О МУЗЫКА, ТЫ ПИЩА ДЛЯ ЛЮБВИ

О МУЗЫКА, ТЫ ПИЩА ДЛЯ ЛЮБВИ

Евреи в Варшавском гетто подвергались истязаниям. С ними происходило ужасное, но иногда случалось и нечто прекрасное и чудесное. Они страдали, но и любили. Вот только любовь была тогда особой. В одной из пьес Шницлера героиня-венка говорит «Давай сейчас. Еще Бог знает, доживем ли до завтра». Над любовью в гетто ежедневно и ежечасно нависал вопрос о том, будем ли мы еще живы завтра. Эта любовь была беспокойной и быстрой, нетерпеливой и торопливой. Это была любовь в пору голода и сыпного тифа, во времена смертельного страха и глубочайшего унижения.

Люди, прежде всего молодые, стремились друг к другу, они искали друг подле друга защиту и ощущение безопасности, они ждали друг от друга и помощи. Они были благодарны за часы или, может быть, только минуты счастья. Я знаю: блаженная печаль, о которой поет Клерхен в «Эгмонте» Гёте, всегда неотъемлема от любви, любовь всегда сопровождается — чаще неосознанно, чем сознательно, — страхом за то, что неповторимое, едва постижимое может так же внезапно закончиться, как и началось.

Нет, любящих повергало тогда в смятение не то, что любовь оказывалась преходящей, а постоянная, непрерывная угроза, исходившая от немцев. В любой миг, пусть даже самый прекрасный, приходилось считаться с тем, что солдаты застучат в дверь прикладами или просто выломают ее. Приходилось опасаться грубого вторжения в комнату. При благоприятном стечении обстоятельств находились час-два друг для друга.

А что же обычный страх, который часто, будь то в мирное время или во время войны, затруднял совместную жизнь молодых людей, страх, от которого они, во всяком случае, страдали, — опасение беременности? Никто в гетто не хотел иметь детей, но не всегда и удавалось предотвратить беременность, тем более что презервативы, которыми приходилось довольствоваться, нередко оказывались рваными, и это замечали только тогда, когда становилось уже слишком поздно. Прервать беременность не составляло труда. В гетто было немало гинекологов, готовых помочь без завышенных гонораров.

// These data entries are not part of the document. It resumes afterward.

(** One statement of the run [H], whose record so far is [T]: what [L] says it
    adds. *)
Tactic Notation "go" hyp(H) hyp(T) ident(x) uconstr(L) :=
  let b1 := fresh "b" in let Hs := fresh "Hs" in
  apply run_bind in H as (x & b1 & Hs & H); apply L in Hs; [rewrite T in Hs; clear T; rename Hs into T|..];
  try (intros [??]; reflexivity); try apply asked.
Tactic Notation "skip" hyp(H) hyp(T) := let x := fresh "u" in go H T x rec_silent; clear x.

Context (parse_float : bytes -> option float64) (oor64 : float64 -> Z).

(** The record of the set-up. *)
Definition setupRecord (udpPort httpPort rpcPort1 rpcPort2 gpgnetPort1 gpgnetPort2 : Z) (status1 status2 : bytes)
    (rpc1 rpc2 game1 game2 : nat) : list Act :=
  let relayUDP := localhost udpPort in
  let relayHTTP := "http://" +:+ localhost httpPort in
  [AUdpPort udpPort; ATcpPort httpPort; AServer (serverConfig udpPort httpPort); ATcpPort rpcPort1; ATcpPort rpcPort2;
   AAdapter (adapterConfig 1 100 "Player1" rpcPort1 relayUDP relayHTTP);
   AAdapter (adapterConfig 2 100 "Player2" rpcPort2 relayUDP relayHTTP);
   ADialRPC (localhost rpcPort1) (Some rpc1); ADialRPC (localhost rpcPort2) (Some rpc2);
   ACall rpc1 (B "status") [] (Ok (JStr status1)); ACall rpc2 (B "status") [] (Ok (JStr status2));
   ADialGame (localhost gpgnetPort1) (Some game1); ADialGame (localhost gpgnetPort2) (Some game2)].

Lemma rec_setup b b' rpc1 rpc2 game1 game2 :
  basicSetup tl parse_float oor64 b = (b', inr (rpc1, rpc2, game1, game2)) ->
  exists udpPort httpPort rpcPort1 rpcPort2 g1 g2 status1 status2,
    record b' = record b ++ setupRecord udpPort httpPort rpcPort1 rpcPort2 g1 g2 status1 status2 rpc1 rpc2 game1 game2 /\
    gpgnetPort parse_float oor64 (statusMap status1) = Some g1 /\
    gpgnetPort parse_float oor64 (statusMap status2) = Some g2.
Proof.
  intros H. unfold basicSetup in H. destruct (record_named b) as [tr T]. rewrite T.
  go H T u rec_defer. go H T udpPort (rec_asks _ AUdpPort). go H T httpPort (rec_asks _ ATcpPort).
  go H T u1 (rec_does _ [AServer (serverConfig udpPort httpPort)]). skip H T. cbv zeta in H.
  go H T rpcPort1 (rec_asks _ ATcpPort). go H T rpcPort2 (rec_asks _ ATcpPort).
  go H T u2 (rec_does _ [AAdapter (adapterConfig 1 100 "Player1" rpcPort1 (localhost udpPort) ("http://" +:+ localhost httpPort))]).
  go H T u3 (rec_does _ [AAdapter (adapterConfig 2 100 "Player2" rpcPort2 (localhost udpPort) ("http://" +:+ localhost httpPort))]).
  skip H T. go H T c1 rec_connectRPC. go H T c2 rec_connectRPC. go H T v1 rec_askStatus. go H T v2 rec_askStatus.
  apply run_bind in H as (st1 & bb & (-> & status1 & -> & ->)%rec_readStatus & H).
  apply run_bind in H as (st2 & bb & (-> & status2 & -> & ->)%rec_readStatus & H).
  apply run_bind in H as (g1 & bb & (Hg1 & ->)%rec_must & H).
  apply run_bind in H as (g2 & bb & (Hg2 & ->)%rec_must & H).
  go H T d1 rec_connectGame. go H T d2 rec_connectGame. injection H as <- <- <- <- <-.
  exists udpPort, httpPort, rpcPort1, rpcPort2, g1, g2, status1, status2. split; [|done].
  rewrite T, <- !app_assoc. reflexivity.
Qed.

Нам с Тосей приходилось не так уж плохо. Она с матерью жила в меблированной комнате, а мать имела великолепную привычку время после полудня проводить вне дома. Так нам удавалось оставаться одним. Мы рассказывали друг другу о своей жизни, и, хотя нам было едва по двадцать лет, могли друг другу кое-что поведать, читали стихи Мицкевича и Тувима, Гёте и Гейне. Тося хотела заинтересовать меня польской поэзией, я хотел обратить ее к немецкой поэзии и увлечь ею. Так мы обретали друг друга, а время от времени прерывали чтение. Не зная Фрейда, мы постигали «полярность любви и смерти», слияние счастья и несчастья. Любовь была наркотиком, которым мы заглушали свой страх — страх перед немцами.

Когда я потом уходил от нее, когда спешил, чтобы еще до комендантского часа успеть домой, то, окруженный бедствиями и нищетой, я мог думать лишь о пережитом только что. «Это греза, то, чего не может быть», — эти слова, которые Софи поет в самом конце «Кавалера роз», звучали в моих мыслях, я беззвучно повторял их вновь и вновь, не понимая толком, что происходило вокруг меня.

В такой-то момент я вдруг и увидел перед собой труп человека, несомненно изголодавшегося нищего, и в сумерках разглядел рядом с трупом, лежащим на тротуаре, стоящего немолодого мужчину в лохмотьях. Глядя на умершего, он что-то говорил или, вернее, бормотал. Я не разобрал слов, но это должен был быть кадиш — заупокойная молитва евреев. Быстро, почти бегом, проходили пешеходы, я последовал за ними столь же быстро, я бежал со стихами Гофмансталя в голове, но мне пришлось обернуться. Труп тем временем покрыли газетами. Совсем близко я услышал выстрелы и крики, мне стало страшно.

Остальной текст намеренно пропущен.